In general the Board found that the respondents, who operated hiring halls under arrangements with various employers, refused to place some five applicants for employment upon their referral list unless they first joined the Union. This the Board held constituted a violation of § 8(b) (2) and (1) (A) of the National Labor Relations Act as amended, in that they caused the employers to discriminate against these five employee applicants, and accordingly the Board required the respondents to cease and desist from such refusals and from coercing job applicants in any like or related manner.

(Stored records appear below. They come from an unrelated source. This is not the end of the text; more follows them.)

(* ===== verification/ModelBatch.v ===== *)
(** * The multimodal model's batches and masks ([examples/hardware_multimodal.py])

    The tensors of a model batch are nested lists of binary32 numbers indexed
    by execution, CPU slot and token, so device and dtype are those of the type; the shape and
    value checks of the dataclasses are executable. The masks drawn for
    training, with the random generator as a parameter, and the complementary
    masks used for scoring. The neural network itself is not modelled. *)

From Stdlib Require SpecFloat.
From S2P Require Import Prelude Floats.

(** ** Batches *)

(** A tensor of shape [batch, cpu, token], of elements [A]. *)
Notation grid A := (list (list (list A))).

Definition SEGMENTS : nat := 16.
Definition BYTE_VALUES : nat := 256.
Definition TOKENS : nat := 33.

Record ModelBatch := MkModelBatch {
  mo_pt : grid (list float);
  mo_pebs : grid (list float);
  mo_pmu : grid (list float);
  mo_pt_available : grid bool;
  mo_pebs_available : grid bool;
  mo_pmu_available : grid bool;
  mo_time_bounds : grid (float * float);
  mo_timing_quality : grid float;
}.

(** [tensor.shape[:3] == (batch, cpus, tokens)] *)
Definition shaped {A} (batch cpus tokens : nat) (g : grid A) : bool :=
  (length g =? batch)%nat &&
  forallb (fun row => (length row =? cpus)%nat &&
    forallb (fun cell => length cell =? tokens)%nat row) g.

(** All elements of a tensor, in order; and whether the last axis has [n] entries. *)
Definition flat {A} (g : grid A) : list A := concat (concat g).
Definition widths {A} (n : nat) (g : grid (list A)) : bool :=
  forallb (fun l => length l =? n)%nat (flat g).
Definition no_features {A} (g : grid (list A)) : bool :=
  match flat g with l :: _ => (length l =? 0)%nat | [] => false end.
Definition width {A} (g : grid (list A)) : nat := match flat g with l :: _ => length l | [] => 0%nat end.

Definition batch_size (m : ModelBatch) : nat := length (mo_pt m).
Definition cpu_count (m : ModelBatch) : nat := match mo_pt m with row :: _ => length row | [] => 0%nat end.

(** [torch.cat((a, b, c), dim=2)] *)
Definition cat_tokens {A} (a b c : grid A) : grid A :=
  zip_with (zip_with (fun x y => x ++ y)) (zip_with (zip_with (fun x y => x ++ y)) a b) c.
Definition token_availability (m : ModelBatch) : grid bool :=
  cat_tokens (mo_pt_available m) (mo_pebs_available m) (mo_pmu_available m).

(** [value[mask]] *)
Definition selected {A} (g : grid A) (mask : grid bool) : list A :=
  fst <$> filter (fun p => p.2 = true) (zip (flat g) (flat mask)).

Definition check_model_batch (m : ModelBatch) : result unit :=
  let batch := batch_size m in
  let cpus := cpu_count m in
  raise! ValueError "PT must have shape [batch, cpu, 16, 256]"
    when negb (shaped batch cpus SEGMENTS (mo_pt m) && widths BYTE_VALUES (mo_pt m)) in
  raise! ValueError "PEBS must have shape [batch, cpu, 16, features]"
    when negb (shaped batch cpus SEGMENTS (mo_pebs m) && widths (width (mo_pebs m)) (mo_pebs m)) in
  raise! ValueError "PMU must have shape [batch, cpu, 1, features]"
    when negb (shaped batch cpus 1 (mo_pmu m) && widths (width (mo_pmu m)) (mo_pmu m)) in
  raise! ValueError "PEBS and PMU need at least one feature"
    when no_features (mo_pebs m) || no_features (mo_pmu m) in
  raise! ValueError "availability shapes must match their modality tokens"
    when negb (shaped batch cpus SEGMENTS (mo_pt_available m) &&
               shaped batch cpus SEGMENTS (mo_pebs_available m) &&
               shaped batch cpus 1 (mo_pmu_available m)) in
  raise! ValueError "time bounds must have shape [batch, cpu, 33, 2]"
    when negb (shaped batch cpus TOKENS (mo_time_bounds m)) in
  raise! ValueError "timing quality must have shape [batch, cpu, 33]"
    when negb (shaped batch cpus TOKENS (mo_timing_quality m)) in
  let available := token_availability m in
  let all_finite := forallb (forallb finite) in
  raise! ValueError "available modality features must be finite"
    when negb (all_finite (selected (mo_pt m) (mo_pt_available m)) &&
               all_finite (selected (mo_pebs m) (mo_pebs_available m)) &&
               all_finite (selected (mo_pmu m) (mo_pmu_available m))) in
  let bounds := selected (mo_time_bounds m) available in
  raise! ValueError "available token time bounds must be finite"
    when negb (forallb (fun b => finite b.1 && finite b.2) bounds) in
  raise! ValueError "time bounds must not run backwards"
    when existsb (fun b => SpecFloat.SFltb b.2 b.1) bounds in
  let quality := selected (mo_timing_quality m) available in
  raise! ValueError "available timing quality must be finite and in [0, 1]"
    when negb (forallb finite quality) ||
         existsb (fun q => SpecFloat.SFltb q zero || SpecFloat.SFltb (float32_of_int 1) q) quality in
  raise! ValueError "every CPU slot must contain at least one available token"
    when existsb (existsb (fun cell => negb (existsb id cell))) available in
  Ok tt.

(** The dataclass constructor. *)
Definition model_batch (m : ModelBatch) : result ModelBatch := let! _ := check_model_batch m in Ok m.

(** [tensor.index_select(0, indices)] *)
Definition select_rows {A} (indices : list nat) (g : list A) : result (list A) :=
  rmap (fun i => match g !! i with Some x => Ok x | None => throw IndexError "index out of range" end) indices.

Definition index_select (indices : list nat) (m : ModelBatch) : result ModelBatch :=
  let! pt := select_rows indices (mo_pt m) in
  let! pebs := select_rows indices (mo_pebs m) in
  let! pmu := select_rows indices (mo_pmu m) in
  let! pt_available := select_rows indices (mo_pt_available m) in
  let! pebs_available := select_rows indices (mo_pebs_available m) in
  let! pmu_available := select_rows indices (mo_pmu_available m) in
  let! time_bounds := select_rows indices (mo_time_bounds m) in
  let! timing_quality := select_rows indices (mo_timing_quality m) in
  model_batch (MkModelBatch pt pebs pmu pt_available pebs_available pmu_available time_bounds timing_quality).

(** ** Masks *)

Record MaskedTokens := MkMasked { mk_pt : grid bool; mk_pebs : grid bool; mk_pmu : grid bool }.

Definition dims {A} (g : grid A) : list (list nat) := map (map length) g.

Definition masked_tokens (pt pebs pmu : grid bool) : result MaskedTokens :=
  raise! ValueError "masked-token shapes do not match the fixed modalities"
    when negb (bool_decide (dims pt = dims pebs)) ||
         negb (bool_decide (dims pmu = map (map (fun _ => 1%nat)) pt)) in
  Ok (MkMasked pt pebs pmu).

(** [round(x)] of a finite float: to the nearest integer, ties to even. *)
Definition py_round (f : float) : Z :=
  match f with
  | SpecFloat.S754_finite s m e =>
      let z := if 0 <=? e then Z.pos m * 2 ^ e
               else let d := 2 ^ (- e) in
                    let q := Z.pos m / d in
                    let r := Z.pos m mod d in
                    if (2 * r <? d) || ((2 * r =? d) && Z.even q) then q else q + 1 in
      if s then - z else z
  | _ => 0
  end.

Section masks.
(** A random generator: [torch.rand(())] and [torch.randint(low, high, ())]. *)
Context {G : Type} (rand : G -> float * G) (randint : Z -> Z -> G -> Z * G).

Definition count_true (l : list bool) : Z := Z.of_nat (length (filter (fun b => b = true) l)).

(** [mask[start:stop] |= available[start:stop]] *)
Definition mask_span (start stop : Z) (available mask : list bool) : list bool :=
  imap (fun i b => let i := Z.of_nat i in
    b || ((start <=? i) && (i <? stop) && default false (available !! Z.to_nat i))) mask.

(** The [while] over at most [attempts] random spans. *)
Fixpoint mask_spans (attempts : nat) (target maximum_span : Z) (available mask : list bool) (g : G)
    : list bool * G :=
  match attempts with
  | O => (mask, g)
  | S attempts =>
      if target <=? count_true mask then (mask, g)
      else
        let width := Z.of_nat (length available) in
        let '(span, g) := randint 1 (maximum_span + 1) g in
        let '(start, g) := randint 0 width g in
        let stop := Z.min width (start + span) in
        mask_spans attempts target maximum_span available (mask_span start stop available mask) g
  end.

(** The first available token, masked when the spans missed all of them. *)
Definition mask_first (available mask : list bool) : list bool :=
  match list_find (fun b => b = true) available with
  | Some (first, _) => <[first := true]> mask
  | None => mask
  end.

Definition mask_cell (masked_fraction : float) (maximum_span : Z) (available : list bool) (g : G)
    : list bool * G :=
  let empty := replicate (length available) false in
  let valid_count := count_true available in
  if valid_count =? 0 then (empty, g) else
  let target := Z.max 1 (py_round (fmul (float_of_int valid_count) masked_fraction)) in
  let '(mask, g) := mask_spans 32 target maximum_span available empty g in
  ((if existsb id mask then mask else mask_first available mask), g).

(** The CPU slots of one execution and modality, in order. *)
Fixpoint mask_cpus (masked_fraction : float) (maximum_span : Z) (row : list (list bool)) (g : G)
    : list (list bool) * G :=
  match row with
  | [] => ([], g)
  | cell :: row =>
      let '(mask, g) := mask_cell masked_fraction maximum_span cell g in
      let '(masks, g) := mask_cpus masked_fraction maximum_span row g in
      (mask :: masks, g)
  end.

(** One modality of one execution: all of it when the draw selected it. *)
Definition mask_modality (masked_fraction : float) (maximum_span selected modality : Z)
    (row : list (list bool)) (g : G) : list (list bool) * G :=
  if modality =? selected then (row, g) else mask_cpus masked_fraction maximum_span row g.

Definition mask_row (masked_fraction : float) (maximum_span : Z) (whole_probability : float)
    (pt pebs pmu : list (list bool)) (g : G)
    : list (list bool) * list (list bool) * list (list bool) * G :=
  let '(draw, g) := rand g in
  let '(sel, g) := if SpecFloat.SFltb draw (float32 whole_probability) then randint 0 3 g else (-1, g) in
  let '(pt, g) := mask_modality masked_fraction maximum_span sel 0 pt g in
  let '(pebs, g) := mask_modality masked_fraction maximum_span sel 1 pebs g in
  let '(pmu, g) := mask_modality masked_fraction maximum_span sel 2 pmu g in
  (pt, pebs, pmu, g).

Fixpoint mask_rows (masked_fraction : float) (maximum_span : Z) (whole_probability : float)
    (pt pebs pmu : grid bool) (g : G) : grid bool * grid bool * grid bool * G :=
  match pt, pebs, pmu with
  | a :: pt, b :: pebs, c :: pmu =>
      let '(a, b, c, g) := mask_row masked_fraction maximum_span whole_probability a b c g in
      let '(pt, pebs, pmu, g) := mask_rows masked_fraction maximum_span whole_probability pt pebs pmu g in
      (a :: pt, b :: pebs, c :: pmu, g)
  | _, _, _ => ([], [], [], g)
  end.

Definition make_training_masks (masked_fraction : float) (maximum_span : Z) (whole_probability : float)
    (m : ModelBatch) (g : G) : result (MaskedTokens * G) :=
  raise! ValueError "mask fraction and maximum span must be positive"
    when negb (SpecFloat.SFltb zero masked_fraction && SpecFloat.SFleb masked_fraction (float_of_int 1)) ||
         (maximum_span <=? 0) in
  raise! ValueError "whole-modality probability must be in [0, 1]"
    when negb (SpecFloat.SFleb zero whole_probability && SpecFloat.SFleb whole_probability (float_of_int 1)) in
  let '(pt, pebs, pmu, g) := mask_rows masked_fraction maximum_span whole_probability
    (mo_pt_available m) (mo_pebs_available m) (mo_pmu_available m) g in
  let! masks := masked_tokens pt pebs pmu in
  Ok (masks, g).
End masks.

(** ** Scoring plans *)

(** [torch.zeros_like(available)] *)
Definition zeros_like (g : grid bool) : grid bool := map (map (map (fun _ => false))) g.

(** [available & (positions % 2 == parity)] *)
Definition parity_mask (parity : nat) (g : grid bool) : grid bool :=
  map (map (imap (fun i b => b && (i mod 2 =? parity)%nat))) g.

Inductive modality := PT | PEBS | PMU.
#[global] Instance modality_eq_dec : EqDecision modality.
Proof. solve_decision. Defined.

Definition available_of (k : modality) (m : ModelBatch) : grid bool :=
  match k with PT => mo_pt_available m | PEBS => mo_pebs_available m | PMU => mo_pmu_available m end.
Definition mask_of (k : modality) (t : MaskedTokens) : grid bool :=
  match k with PT => mk_pt t | PEBS => mk_pebs t | PMU => mk_pmu t end.

(** The masks of one plan: [g] for modality [k], nothing for the others. *)
Definition single_mask (k : modality) (g : grid bool) (m : ModelBatch) : result MaskedTokens :=
  let pick j := if decide (j = k) then g else zeros_like (available_of j m) in
  masked_tokens (pick PT) (pick PEBS) (pick PMU).

Definition scoring_plans (m : ModelBatch) : result (list (modality * MaskedTokens)) :=
  let plan k g := let! t := single_mask k g m in Ok (k, t) in
  let three k := let g := available_of k m in [(k, parity_mask 0 g); (k, parity_mask 1 g); (k, g)] in
  rmap (fun p => plan p.1 p.2) (three PT ++ three PEBS ++ [(PMU, mo_pmu_available m)]).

The respondents were required to make whole the employees against whom they discriminated in amounts to be determined in compliance proceedings and to post the customary notices.

3

The case as presented to us presents solely a question of fact. A discussion of the evidence before the Board would not be useful in establishing any general principle or as a precedent for any other case. It is sufficient to say that in our view the Board's findings are based upon substantial evidence and the order should be enforced. On the facts there is no basis for a requirement to pay compensation to the would-be employee Carlos.

4

Accordingly it is ordered that the said order of the Board be and the same is hereby ordered enforced, and an order to that effect shall issue from this court.